两位婶子继续惊呆中,敢情自己这些人商量了一早上说怎么劝慰她,做的都是无用功。
何素雪回到房中放下桶,气闷地坐在炕沿上,猜到是一回事,被人隐瞒又是另一回事,姐伤心了,小正太居然把姐看成经不起事的萝莉。
既然经不起事,干嘛又把全部财产交给人家保管呀,就不怕人家把财产全部败光了呀,真是。
何素雪到底还是郁闷了一整天,在大伙看来,她是牵挂赵哥儿了,其实跟她的脑电波完全不在一个频道上,人家在生气赵同学没有坦诚相待。
两位婶子回来上班,负责洗衣做饭打扫院子,是常得贵早就吩咐过的事,少年们乐得轻松,反正发月钱的是常东家,他们只要每天出两个人到铺子里捡药就行了。
陈有亮每天迈着四方步到诊室坐阵,什么时候桌子上都摆着一本医书,看进去多少就只有天知道了。
还没出正月,病人不多,知道常大夫和两位小大夫出诊不在家,短期内不会回来,有经验的本城人就知道去选择别家药铺医馆了。

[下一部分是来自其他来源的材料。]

(** * Azure Text Analytics dashboard (app.py): analysis cycle

    A shallow embedding of the Streamlit script [app.py].  The script has no
    functions of its own: one run of the script renders the page, and when the
    text and the credentials are present and the button was pressed it issues
    the remote calls and renders what they return.

    - The values the Azure client returns are modelled as dynamically typed
      Python values ([pyval]); every attribute access, subscript, call of
      [.upper()], [len] and percent format is fallible, as it is in Python.
    - The remote service is a parameter: a state type and a function that
      answers one operation and gives the next service state.
    - A run threads a [world]: the service state, the log of remote calls
      and the list of widgets put on the screen, in the order of execution.
    - Exceptions are the instances of Python's [Exception]; KeyboardInterrupt
      and SystemExit are not failures of an operation and are not modelled,
      so every statement about what is caught is about instances of
      [Exception].
    - Texts that the Python runtime formats ([str(e)], a float under the
      format [.0%], [len(x)] in an f-string, [s.upper()] of a text that is
      not ASCII) are kept symbolically in [frag], so neither floating-point
      rounding nor Unicode case tables are invented here.  Scores are
      rationals.  What the formats refuse is modelled: an int too large for
      a float under [.0%], an int beyond the digit limit of CPython 3.11
      under [str].
    - A str is its UTF-8 bytes; [len], subscripts and iteration go by code
      point.
    - [st.dataframe] may refuse its data: what it does is a parameter, beside
      the Azure SDK.  [st.code] shows [str] of its argument.  The other
      widgets are given texts and do not raise; the button is pressed or
      not, as the inputs of the run say.
    - The sidebar and the left column make no call; of the page, the right
      column (lines 62 to 187) is modelled. *)

From Stdlib Require Import List String Ascii ZArith QArith Bool Lia.
Import ListNotations.
Local Open Scope string_scope.
Local Open Scope list_scope.
Local Open Scope nat_scope.

(** ** Python values and exceptions *)

#[local] Set Warnings "-register-all".

Inductive pyval : Type :=
| PNone
| PBool (b : bool)
| PInt (n : Z)
| PFloat (x : Q)
| PStr (s : string)
| PList (items : list pyval)
| PObj (attrs : list (string * pyval)).

Inductive exn : Type :=
| AttributeError (attr : string)      (* object has no attribute [attr] *)
| IndexError                          (* index out of range *)
| TypeError (what : string)           (* operation not supported by the type *)
| ValueError (what : string)          (* unknown format code, digit limit *)
| OverflowError (what : string)       (* int too large for a float *)
| ServiceError (cls message : string) (* raised by the Azure client *).

(** Runtime-formatted pieces of a displayed text. *)
Inductive frag : Type :=
| Lit (s : string)
| Str (v : pyval)        (* [{v}] in an f-string, [v] not a str *)
| Pct0 (v : pyval)       (* [{v:.0%}], [v] a number *)
| Dec (n : nat)          (* [{n}], [n] an int *)
| StrExn (e : exn)       (* [str(e)] *)
| Upper (s : string)     (* [s.upper()], [s] not ASCII *).

Definition text := list frag.

(** A row of [st.dataframe]: column name and cell. *)
Inductive cell : Type :=
| CVal (v : pyval)
| CText (t : text).

Definition row := list (string * cell).

(** The widgets of [streamlit] the analysis column uses. *)
Inductive event : Type :=
| Header (s : string)
| Button (label : string)
| Spinner (label : string)
| Subheader (s : string)
| Markdown (t : text) (unsafe_allow_html : bool)
| Columns (n : nat)
| Metric (label : string) (value : text)
| Info (t : text)
| Success (t : text)
| Warning (t : text)
| Error (t : text)
| Dataframe (data : list row)
| Expander (label : string)
| Code (body : pyval).

(** ** Python's operations on values *)

Fixpoint assoc {A : Type} (k : string) (d : list (string * A)) : option A :=
  match d with
  | [] => None
  | (k', v) :: d' => if String.eqb k k' then Some v else assoc k d'
  end.

(** [if v:] *)
Definition truthy (v : pyval) : bool :=
  match v with
  | PNone => false
  | PBool b => b
  | PInt n => negb (Z.eqb n 0)
  | PFloat x => negb (Z.eqb (Qnum x) 0)
  | PStr s => negb (String.eqb s EmptyString)
  | PList items => match items with [] => false | _ => true end
  | PObj _ => true
  end.

(** [v.name] *)
Definition getattr (v : pyval) (name : string) : exn + pyval :=
  match v with
  | PObj attrs =>
      match assoc name attrs with
      | Some x => inr x
      | None => inl (AttributeError name)
      end
  | _ => inl (AttributeError name)
  end.

(** The code points of a str, each with its UTF-8 bytes: a byte
    [10xxxxxx] continues the code point of the byte before it. *)
Definition is_continuation (c : ascii) : bool :=
  andb (Nat.leb 128 (nat_of_ascii c)) (Nat.ltb (nat_of_ascii c) 192).

Fixpoint points_from (l : list ascii) : string * list string :=
  match l with
  | [] => (EmptyString, [])
  | c :: l' =>
      let (pending, done) := points_from l' in
      if is_continuation c then (String c pending, done)
      else (EmptyString, String c pending :: done)
  end.

Definition codepoints (s : string) : list string :=
  let (pending, done) := points_from (list_ascii_of_string s) in
  match pending with
  | EmptyString => done
  | _ => pending :: done
  end.

Definition chars (s : string) : list pyval := map PStr (codepoints s).

(** [v[0]] *)
Definition item0 (v : pyval) : exn + pyval :=
  match v with
  | PList items =>
      match items with
      | x :: _ => inr x
      | [] => inl IndexError
      end
  | PStr s =>
      match chars s with
      | c :: _ => inr c
      | [] => inl IndexError
      end
  | _ => inl (TypeError "not subscriptable")
  end.

(** The elements a [for] loop visits in [v]. *)
Definition iter (v : pyval) : exn + list pyval :=
  match v with
  | PList items => inr items
  | PStr s => inr (chars s)
  | _ => inl (TypeError "not iterable")
  end.

(** The elements a [for] loop visits in [v[:10]]. *)
Definition slice10 (v : pyval) : exn + list pyval :=
  match v with
  | PList items => inr (firstn 10 items)
  | PStr s => inr (firstn 10 (chars s))
  | _ => inl (TypeError "not subscriptable")
  end.

(** [len(v)] *)
Definition len (v : pyval) : exn + nat :=
  match v with
  | PList items => inr (List.length items)
  | PStr s => inr (List.length (codepoints s))
  | _ => inl (TypeError "has no len()")
  end.

Definition upper_ascii (c : ascii) : ascii :=
  let n := nat_of_ascii c in
  if andb (Nat.leb 97 n) (Nat.leb n 122) then ascii_of_nat (n - 32) else c.

Fixpoint upper_string (s : string) : string :=
  match s with
  | EmptyString => EmptyString
  | String c s' => String (upper_ascii c) (upper_string s')
  end.

Definition is_ascii (s : string) : bool :=
  forallb (fun c => Nat.ltb (nat_of_ascii c) 128) (list_ascii_of_string s).

(** [s.upper()]: on ASCII text the letters a to z change and nothing else;
    on other text the result is what the Unicode tables of the runtime
    give. *)
Definition upper_text (s : string) : frag :=
  if is_ascii s then Lit (upper_string s) else Upper s.

(** [v.upper()] *)
Definition upper (v : pyval) : exn + frag :=
  match v with
  | PStr s => inr (upper_text s)
  | PObj attrs =>
      match assoc "upper" attrs with
      | Some _ => inl (TypeError "not callable")
      | None => inl (AttributeError "upper")
      end
  | _ => inl (AttributeError "upper")
  end.

(** An int goes through a float under [.0%]: from [2^1024 - 2^970] on it
    rounds beyond the largest double. *)
Definition float_limit : Z := 2 ^ 1024 - 2 ^ 970.

Arguments float_limit : simpl never.

(** [f"{v:.0%}"] *)
Definition format_pct0 (v : pyval) : exn + text :=
  match v with
  | PBool _ | PFloat _ => inr [Pct0 v]
  | PInt n =>
      if Z.ltb (Z.abs n) float_limit then inr [Pct0 v]
      else inl (OverflowError "int too large to convert to float")
  | PStr _ => inl (ValueError "unknown format code '%'")
  | _ => inl (TypeError "unsupported format string")
  end.

(** The values [.0%] formats. *)
Definition percent_ok (v : pyval) : bool :=
  match v with
  | PBool _ | PFloat _ => true
  | PInt n => Z.ltb (Z.abs n) float_limit
  | _ => false
  end.

(** [str] of an int of more than 4300 digits raises (CPython 3.11); so does
    [str] of a list or of a model of the SDK that holds one, as their [str]
    shows what they hold. *)
Definition int_str_limit : Z := 10 ^ 4300.

Arguments int_str_limit : simpl never.

Fixpoint huge_int (v : pyval) : bool :=
  match v with
  | PInt n => Z.leb int_str_limit (Z.abs n)
  | PList items =>
      (fix any (l : list pyval) : bool :=
         match l with
         | [] => false
         | x :: l' => huge_int x || any l'
         end) items
  | PObj attrs =>
      (fix any (l : list (string * pyval)) : bool :=
         match l with
         | [] => false
         | (_, x) :: l' => huge_int x || any l'
         end) attrs
  | _ => false
  end.

(** [str(v)], kept as a fragment. *)
Definition str (v : pyval) : exn + frag :=
  match v with
  | PStr s => inr (Lit s)
  | _ =>
      if huge_int v
      then inl (ValueError "Exceeds the limit for integer string conversion")
      else inr (Str v)
  end.

(** [f"{v}"] *)
Definition format (v : pyval) : exn + frag := str v.

(** [d.get(key, default)] on a dict with str keys. *)
Definition dict_get (d : list (string * string)) (key : pyval) (default : string)
  : exn + string :=
  match key with
  | PList _ => inl (TypeError "unhashable type")
  | PStr s =>
      match assoc s d with
      | Some x => inr x
      | None => inr default
      end
  | _ => inr default
  end.

(** Fallible pure code: [exn + A] with the first exception winning. *)
Definition bindE {A B : Type} (r : exn + A) (k : A -> exn + B) : exn + B :=
  match r with
  | inl e => inl e
  | inr a => k a
  end.

(** A loop that builds a list and stops at the first exception. *)
Fixpoint mapE {A B : Type} (f : A -> exn + B) (l : list A) : exn + list B :=
  match l with
  | [] => inr []
  | x :: l' =>
      bindE (f x) (fun y => bindE (mapE f l') (fun ys => inr (y :: ys)))
  end.

(** [sep.join(parts)] *)
Fixpoint join (sep : text) (parts : list text) : text :=
  match parts with
  | [] => []
  | [p] => p
  | p :: ps => p ++ sep ++ join sep ps
  end.

(** ** The remote service and the world of a run *)

Inductive operation : Type :=
| AnalyzeSentiment
| ExtractKeyPhrases
| DetectLanguage
| RecognizeEntities
| RecognizePiiEntities.

(** One remote call as it was issued and answered. *)
Record call : Type := Call {
  call_op : operation;
  call_endpoint : string;
  call_key : string;
  call_documents : list string;
  call_result : exn + pyval
}.

Record client : Type := Client {
  client_endpoint : string;
  client_key : string
}.

(** What the user has put into the page when the script runs. *)
Record inputs : Type := Inputs {
  endpoint : string;
  api_key : string;
  user_text : string;
  analyze_clicked : bool
}.

(** The libraries under the script.  The Azure SDK and the service behind
    it: the constructor of the client may raise, and a call is answered from
    the state of the service, which it may change.  Streamlit: what
    [st.dataframe] raises, if anything, for the data it is given. *)
Record sdk : Type := Sdk {
  service : Type;
  client_init : string -> string -> option exn;
  request :
    operation -> client -> list string -> service -> (exn + pyval) * service;
  dataframe_error : list row -> option exn
}.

病人流失是早预见到的,何素雪见除了陈有亮,伙计们都不着急,她也就静下心来,潜心研究师傅大人给她留的作业。
一本厚厚的《本草纲目》,够她研究半年的了。
原来这个大明朝,也是有李时珍的,捧着这本绝世医学名著,有时候她还会yy下,没准这李时珍还是李氏娘亲的本家捏,嘿嘿,yy无罪,是吧。

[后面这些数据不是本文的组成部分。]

(* ================================================================== *)
(** * The storage *)
(* ================================================================== *)

Lemma save_loop_text (ts : list Task) (written : string) :
  save_loop ts written = written ++ text_of ts.
Proof.
  revert written. induction ts as [|t rest IH]; intros written; cbn [save_loop text_of].
  - now rewrite append_empty_r.
  - now rewrite IH, append_assoc.
Qed.

Lemma save_loop_start (ts : list Task) : save_loop ts "" = text_of ts.
Proof. apply save_loop_text. Qed.

Lemma load_loop_decoded (lines : list string) (loaded : list Task) :
  load_loop lines loaded = (loaded ++ decoded lines)%list.
Proof.
  revert loaded. induction lines as [|line rest IH]; intros loaded;
    cbn [load_loop decoded].
  - now rewrite app_nil_r.
  - destruct (decode line) as [t|]; rewrite IH; [|reflexivity].
    now rewrite <- app_assoc.
Qed.

Lemma decoded_app (l1 l2 : list string) :
  decoded (l1 ++ l2) = (decoded l1 ++ decoded l2)%list.
Proof.
  induction l1 as [|line rest IH]; cbn [decoded app]; [reflexivity|].
  destruct (decode line); rewrite IH; reflexivity.
Qed.

Lemma decoded_encode (ts : list Task) :
  forallb codable ts = true -> decoded (map encode ts) = ts.
Proof.
  induction ts as [|t rest IH]; cbn [forallb map decoded]; intros H; [reflexivity|].
  apply andb_prop in H as [Ht Hrest].
  now rewrite (decode_encode t Ht), (IH Hrest).
Qed.

(** The record of a task without line break has no carriage return, and
    no line feed but the one that ends it. *)
Lemma record_one_line (t : Task) (c : ascii) :
  on_one_line t = true -> c = LF \/ c = CR ->
  has_char c (join COMMA (fields_of t)) = false.
Proof.
  intros H Hc.
  assert (Hsign : sign_or_digit c = false) by (destruct Hc; subst; reflexivity).
  assert (Hcomma : Ascii.eqb COMMA c = false) by (destruct Hc; subst; reflexivity).
  assert (Hesc : has_char c ESCAPE = false) by (destruct Hc; subst; reflexivity).
  assert (Hline : forall s, one_line s = true -> has_char c s = false).
  { intros s Hs. apply andb_prop in Hs as [Hlf Hcr].
    apply negb_true_iff in Hlf, Hcr. destruct Hc; subst; assumption. }
  apply andb_prop in H as [Hd Hdue].
  apply has_char_join; [exact Hcomma|]. unfold fields_of. repeat constructor.
  - now apply str_int_no.
  - rewrite has_char_escape; [now apply Hline | | exact Hesc].
    now rewrite Ascii.eqb_sym.
  - now apply Hline.
  - destruct (completed t); destruct Hc; subst; reflexivity.
  - destruct (priority t); destruct Hc; subst; reflexivity.
Qed.

Lemma text_of_no_cr (ts : list Task) :
  forallb on_one_line ts = true -> has_char CR (text_of ts) = false.
Proof.
  induction ts as [|t rest IH]; cbn [forallb text_of]; intros H; [reflexivity|].
  apply andb_prop in H as [Ht Hrest].
  rewrite encode_join, !has_char_app, (IH Hrest).
  rewrite (record_one_line t CR Ht) by now right. reflexivity.
Qed.

Lemma readlines_text_of (ts : list Task) :
  forallb on_one_line ts = true -> readlines (text_of ts) = map encode ts.
Proof.
  induction ts as [|t rest IH]; cbn [forallb text_of map]; intros H; [reflexivity|].
  apply andb_prop in H as [Ht Hrest].
  rewrite encode_join, append_assoc. cbn [append].
  rewrite readlines_line by (apply record_one_line; [exact Ht | now left]).
  now rewrite (IH Hrest).
Qed.

Lemma forallb_storable (ts : list Task) :
  forallb storable ts = true ->
  forallb codable ts = true /\ forallb on_one_line ts = true.
Proof.
  induction ts as [|t rest IH]; cbn [forallb]; intros H; [now split|].
  apply andb_prop in H as [Ht Hrest]. apply andb_prop in Ht as [Hc Hl].
  destruct (IH Hrest) as [IHc IHl]. now rewrite Hc, Hl, IHc, IHl.
Qed.

Lemma file_lines_text_of (ts : list Task) :
  forallb on_one_line ts = true -> file_lines (text_of ts) = map encode ts.
Proof.
  intros H. unfold file_lines.
  rewrite universal_newlines_id by now apply text_of_no_cr.
  now apply readlines_text_of.
Qed.

Lemma save_tasks_openable (ts : list Task) (st : FileTaskStorage) :
  openable st = true ->
  save_tasks ts st
  = (mkStorage (Stored (text_of ts)) (text_of ts :: saved st), Returned tt).
Proof.
  unfold openable. cbn [save_tasks FileTaskStorage_TaskStorage].
  unfold file_save_tasks. rewrite save_loop_start.
  destruct (file st); intros H; try discriminate H; reflexivity.
Qed.

Lemma save_tasks_unopenable (ts : list Task) (st : FileTaskStorage) :
  openable st = false -> save_tasks ts st = (st, Raised OSError).
Proof.
  unfold openable. cbn [save_tasks FileTaskStorage_TaskStorage].
  unfold file_save_tasks.
  destruct (file st); intros H; try discriminate H; reflexivity.
Qed.

Lemma load_tasks_stored (text : string) (log : list string) :
  load_tasks (mkStorage (Stored text) log) = Returned (decoded (file_lines text)).
Proof.
  cbn [load_tasks FileTaskStorage_TaskStorage]. unfold file_load_tasks.
  cbn [file]. now rewrite load_loop_decoded.
Qed.

(* ================================================================== *)
(** * The manager *)
(* ================================================================== *)

Section ManagerFacts.

Context {Store : Type} {port : TaskStorage Store}.

Lemma add_task_unfold (d : string) (due : option string) (p : priority_arg)
    (m : TaskManager Store) :
  let task := mkTask (next_id m) d due false (chosen p) in
  let ts := (tasks m ++ [task])%list in
  add_task d due p m
  = (mkManager (fst (save_tasks ts (storage m))) ts (next_id m + 1),
     after_save (snd (save_tasks ts (storage m))) task).
Proof.
  cbv zeta. unfold add_task, bind, get_next_id, get_tasks, set_tasks, set_next_id,
    save_self, ret. cbn [storage tasks next_id].
  fold (chosen p).
  destruct (save_tasks _ (storage m)) as [st' [[]|e]]; reflexivity.
Qed.

Lemma position_find (task_id : Z) (ts : list Task) :
  find (fun t => id t =? task_id) ts
  = match position task_id ts with
    | Some i => nth_error ts i
    | None => None
    end.
Proof.
  induction ts as [|t rest IH]; cbn [find position]; [reflexivity|].
  destruct (id t =? task_id); [reflexivity|].
  rewrite IH. now destruct (position task_id rest).
Qed.

Lemma position_some (task_id : Z) (ts : list Task) (i : nat) :
  position task_id ts = Some i ->
  exists t, nth_error ts i = Some t /\ id t = task_id
            /\ forall j u, (j < i)%nat -> nth_error ts j = Some u -> id u <> task_id.
Proof.
  revert i. induction ts as [|t rest IH]; intros i; cbn [position]; [discriminate|].
  destruct (Z.eqb_spec (id t) task_id) as [E|N].
  - intros [= <-]. exists t. repeat split; [exact E|]. intros j u Hj. lia.
  - destruct (position task_id rest) as [k|]; [|discriminate].
    intros [= <-]. destruct (IH k eq_refl) as (t' & Hn & Hid & Hbefore).
    exists t'. repeat split; [exact Hn | exact Hid |].
    intros [|j] u Hj; cbn [nth_error].
    + now intros [= <-].
    + apply Hbefore. lia.
Qed.

Lemma position_none (task_id : Z) (ts : list Task) :
  position task_id ts = None <-> Forall (fun t => id t <> task_id) ts.
Proof.
  induction ts as [|t rest IH]; cbn [position]; [split; [constructor | reflexivity]|].
  destruct (Z.eqb_spec (id t) task_id) as [E|N].
  - split; [discriminate|]. intros H. inversion H; subst. contradiction.
  - destruct (position task_id rest) as [k|]; split.
    + discriminate.
    + intros H. inversion H as [|? ? _ Hrest]; subst.
      apply IH in Hrest. discriminate.
    + intros _. constructor; [exact N | now apply IH].
    + reflexivity.
Qed.

Lemma mark_task_completed_unfold (task_id : Z) (m : TaskManager Store) :
  mark_task_completed task_id m
  = match position task_id (tasks m) with
    | None => (m, Returned false)
    | Some i =>
        let ts := update_at i mark_completed (tasks m) in
        (mkManager (fst (save_tasks ts (storage m))) ts (next_id m),
         after_save (snd (save_tasks ts (storage m))) true)
    end.
Proof.
  unfold mark_task_completed, get_task_by_id, bind, get_tasks, set_tasks,
    save_self, ret.
  rewrite position_find.
  destruct (position task_id (tasks m)) as [i|] eqn:E; [|reflexivity].
  destruct (position_some _ _ _ E) as (t & Hn & _). rewrite Hn, E.
  cbn [storage tasks next_id].
  destruct (save_tasks _ (storage m)) as [st' [[]|e]]; reflexivity.
Qed.

Lemma without_same_length (task_id : Z) (ts : list Task) :
  List.length (without task_id ts) = List.length ts ->
  without task_id ts = ts.
Proof.
  unfold without. induction ts as [|t rest IH]; cbn [filter]; [reflexivity|].
  destruct (negb (id t =? task_id)); cbn [List.length]; intros H.
  - f_equal. apply IH. lia.
  - pose proof (filter_length_le (fun t => negb (id t =? task_id)) rest). lia.
Qed.

Lemma without_absent (task_id : Z) (ts : list Task) :
  Forall (fun t => id t <> task_id) ts -> without task_id ts = ts.
Proof.
  unfold without. induction 1 as [|t rest Ht _ IH]; cbn [filter]; [reflexivity|].
  apply Z.eqb_neq in Ht. rewrite Ht, IH. reflexivity.
Qed.

Lemma without_present (task_id : Z) (ts : list Task) :
  ~ Forall (fun t => id t <> task_id) ts ->
  List.length (without task_id ts) <> List.length ts.
Proof.
  intros H E. apply H. apply without_same_length in E.
  rewrite <- E. unfold without. apply Forall_forall. intros t Ht.
  apply filter_In in Ht as [_ Ht]. apply negb_true_iff in Ht. now apply Z.eqb_neq.
Qed.

Lemma without_clears (task_id : Z) (ts : list Task) :
  Forall (fun t => id t <> task_id) (without task_id ts).
Proof.
  apply Forall_forall. intros t Ht. unfold without in Ht.
  apply filter_In in Ht as [_ Ht]. apply negb_true_iff in Ht. now apply Z.eqb_neq.
Qed.

Lemma remove_task_unfold (task_id : Z) (m : TaskManager Store) :
  remove_task task_id m
  = let ts := without task_id (tasks m) in
    if (List.length ts =? List.length (tasks m))%nat
    then (m, Returned false)
    else (mkManager (fst (save_tasks ts (storage m))) ts (next_id m),
          after_save (snd (save_tasks ts (storage m))) true).
Proof.
  unfold remove_task, bind, get_tasks, set_tasks, save_self, ret.
  cbn [storage tasks next_id]. fold (without task_id (tasks m)). cbv zeta.
  destruct (Nat.eqb_spec (List.length (without task_id (tasks m)))
              (List.length (tasks m))) as [E|N].
  - rewrite (without_same_length _ _ E). now destruct m.
  - cbn [storage tasks next_id].
    destruct (save_tasks _ (storage m)) as [st' [[]|e]]; reflexivity.
Qed.

End ManagerFacts.

(* ================================================================== *)
(** * Properties of the program *)
(* ================================================================== *)

Lemma in_set_In (v : string) (set : list string) :
  in_set v set = true <-> In v set.
Proof.
  unfold in_set. rewrite existsb_exists. split.
  - intros (x & Hx & E). apply String.eqb_eq in E. now subst.
  - intros H. exists v. split; [exact H | apply String.eqb_refl].
Qed.

Lemma in_set_not_In (v : string) (set : list string) :
  ~ In v set -> in_set v set = false.
Proof.
  intros H. destruct (in_set v set) eqn:E; [|reflexivity].
  apply in_set_In in E. contradiction.
Qed.

Lemma from_str_keyword (s : string) :
  from_str (Some s)
  = if in_set (keyword s) ["l"; "low"] then LOW
    else if in_set (keyword s) ["m"; "med"; "medium"] then MEDIUM
    else if in_set (keyword s) ["h"; "hi"; "high"] then HIGH
    else MEDIUM.
Proof. destruct s; reflexivity. Qed.

Lemma add_task_returns (d : string) (due : option string) (p : priority_arg)
    (m : TaskManager FileTaskStorage) :
  openable (storage m) = true ->
  let task := mkTask (next_id m) d due false (chosen p) in
  let ts := (tasks m ++ [task])%list in
  add_task d due p m
  = (mkManager (mkStorage (Stored (text_of ts)) (text_of ts :: saved (storage m)))
       ts (next_id m + 1),
     Returned task).
Proof.
  intros H. cbv zeta. rewrite add_task_unfold. cbv zeta.
  rewrite save_tasks_openable by exact H. reflexivity.
Qed.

埋头读书的同时,她也没忘了引导毛永盛和王小九学习,有两个经验丰富的手术室护士,将来再施行手术时绝对会舒服很多。
她悄悄找了方再年商量,让他把四个伙计分成两个班,他带王小九,毛永盛带青哥儿,每个班上半天,午时正交班,第二天顺序倒过来。
这样一来,伙计们都能得到充分的锻炼,也可抽出时间来学习。
毕竟现在有人做饭洗衣,也不要烧火煎药,那么多的时间不利用起来,就太浪费光阴了。
方再年一琢磨,这个法子挺好,原来自己老是晚上点灯'免费小说'整 理账目,费眼睛又费精神,这下隔天就有一整天时间可以用,还能抽空'免费小说'整 理库房,多好的事。
方再年马上去找毛永盛商量,这俩人奋斗的方向不同,前者想当药铺老板,后者想当治病救人的大夫。不存在什么竞争呀羡慕嫉妒恨的,俩人合计好了就开始带小弟,东家回来了再根据情况修改。
然后,何素雪出面跟陈有亮报备这一情况,理由就是外伤急诊时,有人能帮上忙。
说这话的时候。何素雪真没有鄙视陈有亮的意思,晕血症是个顽固的心理病症,她能够理解小陈大夫心里的忧桑。
她的出发点是好的,可人家理解错了,陈有亮当时气得脸都紫了,这么大个师兄站在你面前。你却说叫伙计帮忙,你把师兄置于何地。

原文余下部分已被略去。